CACHOEIRA DO SUL PREVISÃO

João Eichbaum

Entre a oração e a lavagem

O país vive um pandemônio social e político. Decretado o isolamento social, veio no detrás dele a notícia da liberação de seiscentos pilas na Caixa Econômica. Aí uma parte do povo se aglomerou nas lotéricas e nos bancos para saber da grana. E outra parte, com a grana ou cartão no bolso, se aglomerou no supermercado, para comprar álcool gel e papel higiênico.

Nesse cenário de basbaquice coletiva encontrou lugar o decreto espiritual baixado pelo prefeito de Sarandi, instituindo sete dias de orações, para exorcizar a pestilência. O decreto convidava "a população sarandiense para orar durante uma semana, clamando por livramento de todo o mal e pela bênção do Senhor Deus sobre este município e sobre a nação brasileira".

Era convite. Ninguém é obrigado a aceitar convite. E, para arredar dúvidas, o decreto apresentava ressalva: "independente de credo ou religião". Juridicamente, portanto, a peça não se enquadrava em qualquer conceito que representasse exercício de poder. Não se faz convites através de decreto, nem se faz decreto em forma de convite. O Decreto-convite, ou Convite-decreto passa longe de qualquer molde de norma jurídica. Simplesmente não existe no mundo do Direito.

Largada a notícia, Zero Hora correu atrás de um "especialista". Na quarentena, encontrou um professor de Direito, que botou em sua boca de doutor o seguinte embargo: "a medida fere o princípio laico da Constituição Federal".

Pelo jeito, o doutor não passou vistoria no Preâmbulo da Constituição. O distinto ignora que ela foi promulgada "sob a proteção de Deus", estando, por isso, muito longe de aninhar "princípio laico". O Estado laico desconhece divindades.

E mais: é "inviolável a liberdade de consciência e de crença", declara o art. 5º, inc. VI. E, agarrado no art. 150, inc. VI, letra "b" da Constituição Federal, um fruto bastardo da mancebia Igreja-Estado, reforça: é vedado "instituir impostos sobre templos de qualquer credo". Principalmente esse rebento do adultério político de outros tempos impede que a separação entre as duas instituições seja considerada - como devia ser - absoluta.

A propalada "laicidade" do Estado não é princípio. Princípios são ideias basilares, alicerces filosóficos que sustentam alguma coisa.

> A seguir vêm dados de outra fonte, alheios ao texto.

(** ** Sweeping *)

Lemma run_sweep_nodes ids next m bm e :
  ctx_alive e -> exists e', ctx_alive e' /\
    run (sweep_nodes ids next) (open_kv m) (open_blobs bm) e
    = run next (open_kv (without nodePrefix ids m)) (open_blobs bm) e'.
Proof.
  revert m e. induction ids as [|id ids IH]; intros m e He; cbn [sweep_nodes]; [by exists e|].
  rewrite run_delete by done. apply IH. exact He.
Qed.

Definition delete_keys (keys : list string) (bm : gmap string memoryBlob) : gmap string memoryBlob :=
  foldl (fun bm k => delete k bm) bm keys.

Lemma delete_keys_lookup keys bm k :
  delete_keys keys bm !! k = if bool_decide (k ∈ keys) then None else bm !! k.
Proof.
  unfold delete_keys. revert bm. induction keys as [|x keys IH]; intros bm; cbn [foldl].
  - by rewrite bool_decide_false by apply not_elem_of_nil.
  - rewrite IH. destruct (decide (k ∈ keys)) as [Hin|Hin].
    + rewrite !bool_decide_true; [done|by right|done].
    + rewrite (bool_decide_false _ Hin). destruct (decide (k = x)) as [->|Hne].
      * by rewrite lookup_delete_eq, bool_decide_true by left.
      * rewrite lookup_delete_ne, bool_decide_false by (done || by rewrite elem_of_cons; intros [?|?]). done.
Qed.

Lemma manifest_without blobs m h :
  manifest_at (without manifestPrefix blobs m) h = if bool_decide (h ∈ blobs) then None else manifest_at m h.
Proof.
  unfold manifest_at, cell. rewrite without_lookup. change (ks_key tt h) with (manifestPrefix +:+ h).
  destruct (decide (h ∈ blobs)) as [Hin|Hin].
  - by rewrite !bool_decide_true by (done || by apply list_elem_of_fmap_2).
  - rewrite !bool_decide_false; [done|done|]. intros (x & E & ?)%list_elem_of_fmap.
    by apply str_app_inj_l in E as ->.
Qed.

(** deleting below another prefix *)
Lemma without_apart p q ids m k : apart p q -> without p ids m !! (q +:+ k) = m !! (q +:+ k).
Proof.
  intros Ha. rewrite without_lookup, bool_decide_false; [done|]. intros (x & E & _)%list_elem_of_fmap.
  pose proof (Ha (q +:+ k) (has_prefix_app q k)) as Hp. by rewrite E, has_prefix_app in Hp.
Qed.

Lemma node_without nodes blobs m id :
  node_at (without manifestPrefix blobs (without nodePrefix nodes m)) id
  = if bool_decide (id ∈ nodes) then None else node_at m id.
Proof.
  unfold node_at, cell. change (ks_key tt id) with (nodePrefix +:+ id).
  rewrite without_apart by by apply apart_dec. rewrite without_lookup.
  destruct (decide (id ∈ nodes)) as [Hin|Hin].
  - by rewrite !bool_decide_true by (done || by apply list_elem_of_fmap_2).
  - rewrite !bool_decide_false; [done|done|]. intros (x & E & ?)%list_elem_of_fmap.
    by apply str_app_inj_l in E as ->.
Qed.

(** the planned key is that of the manifest, also when it has been deleted *)
Lemma sees_planned_key m0 m plan h :
  plan_exact m0 plan -> h ∈ pl_Blobs plan ->
  manifest_at m h = manifest_at m0 h \/ manifest_at m h = None ->
  sees m (planned_key plan h) (body_key m0 h).
Proof.
  intros (_ & _ & H1 & H2 & _) Hh Hm. unfold planned_key. cbv zeta.
  destruct (pl_ObjectKeys plan !! h) as [k|] eqn:E; cbn [default from_option].
  - destruct (H1 _ _ E) as [Hne (mf & Hmf & Hk)]. rewrite bool_decide_false by done.
    unfold body_key. rewrite Hmf. rewrite bool_decide_false by congruence. rewrite Hk. apply sees_ret.
  - replace (body_key m0 h) with (body_key m h); [apply sees_bodyObjectKey|].
    unfold body_key. destruct Hm as [-> | ->]; [done|]. destruct (manifest_at m0 h) as [mf|] eqn:Hmf; [|done].
    case_bool_decide as Hk; [done|]. exfalso.
    assert (Ho : object_key m0 h (mf_ObjectKey mf)) by (split; [done|by exists mf]).
    specialize (H2 h _ Hh Ho). congruence.
Qed.

Lemma run_sweep_blobs m0 plan blobs m bm e :
  plan_exact m0 plan -> (forall h, h ∈ blobs -> h ∈ pl_Blobs plan) ->
  (forall h, manifest_at m h = manifest_at m0 h \/ manifest_at m h = None) -> ctx_alive e ->
  exists e', ctx_alive e' /\
    run (sweep_blobs plan blobs) (open_kv m) (open_blobs bm) e
    = (Ok tt, open_kv (without manifestPrefix blobs m),
       open_blobs (delete_keys (body_key m0 <$> blobs) bm), e').
Proof.
  intros Hp. revert m bm e. induction blobs as [|h blobs IH]; intros m bm e Hb Hm He; cbn [sweep_blobs].
  { by exists e. }
  destruct (sees_planned_key m0 m plan h Hp (Hb h ltac:(by left)) (Hm h) bm e He) as (e1 & He1 & Hr).
  rewrite run_bind, Hr, run_delete, run_blob_delete by done. apply IH; [intros; apply Hb; by right| |exact He1].
  intros h'. pose proof (manifest_without [h] m h') as Hw. cbn [without foldl] in Hw.
  change (without manifestPrefix [h] m) with (delete (manifestPrefix +:+ h) m) in Hw. rewrite Hw.
  case_bool_decide; [by right|apply Hm].
Qed.

(** planning and sweeping without anything in between *)
Definition collect (fuel : nat) : prog (option (result unit)) :=
  p ← PlanGC fuel;
  match p with
  | None => mret None
  | Some (Err e) => mret (Some (Err e))
  | Some (Ok plan) => r ← SweepGC plan; mret (Some r)
  end.

Lemma run_collect fuel m bm e :
  tree_ok m -> closed_graph m -> (size m < fuel)%nat -> ctx_alive e ->
  exists plan e', plan_exact m plan /\ ctx_alive e' /\
    run (collect fuel) (open_kv m) (open_blobs bm) e
    = (Some (Ok tt),
       open_kv (without manifestPrefix (pl_Blobs plan) (without nodePrefix (pl_Nodes plan) m)),
       open_blobs (delete_keys (body_key m <$> pl_Blobs plan) bm), e').
Proof.
  intros Hok Hcl Hf He. destruct (sees_PlanGC m fuel Hok Hf) as ([plan|er] & Hp & Hr); [|done].
  destruct Hr as [_ Hex]. destruct (Hp bm e He) as (e1 & He1 & Hrun).
  destruct (run_sweep_nodes (pl_Nodes plan) (sweep_blobs plan (pl_Blobs plan)) m bm e1 He1) as (e2 & He2 & Hsn).
  destruct (run_sweep_blobs m plan (pl_Blobs plan) (without nodePrefix (pl_Nodes plan) m) bm e2 Hex) as (e3 & He3 & Hsb);
    [done| |done|].
  { intros h. unfold manifest_at, cell. rewrite without_lookup. case_bool_decide; [by right|by left]. }
  exists plan, e3. split; [done|]. split; [done|]. unfold collect. rewrite run_bind, Hrun, run_bind.
  unfold SweepGC. by rewrite Hsn, Hsb.
Qed.

(** ** Blobs *)

(** every manifest describes the body it names *)
Definition bodies_ok (m : kvmap) (bm : gmap string memoryBlob) : Prop :=
  forall h mf, manifest_at m h = Some mf ->
    exists b, bm !! body_key m h = Some b /\ sha256_hex (mb_data b) = h /\
      Z.of_nat (String.length (mb_data b)) = mf_Size mf.

(** the staging key of a body put at [e] *)
Definition staging_key (e : env) : string :=
  blobPrefix +:+ "staging/" +:+ randomHex (fst (read_random 16 e)).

Mas, o Estado brasileiro, longe de se sustentar na laicidade, preserva a crença como um direito fundamental.

O decreto do prefeito, enfim, não pertence ao mundo do Direito e, por isso, não é prato para palpites de jurista. Nem no Direito Canônico ele encontra lugar: o vigário da cidade torceu o nariz quando viu a peça.

Mas o folclore da pandemia não ficou nisso. Mais tarde, entre igrejas fechadas e cabarés abertos, cabarés fechados e igrejas abertas, o povo ficou perdido.

A mais recente patacoada veio do prefeito de Itajaí. O distinto alcaide apregoa um procedimento contra a peste, que só ele talvez conheça: lavagem de ozônio.

Não entendeu? Pois é exatamente o que você está pensando: aplicação de ozônio via retal. Nem precisa consultar "especialista", porque o prefeito é médico. Mas, a receita do prefeito de Sarandi até para ateu será menos pior.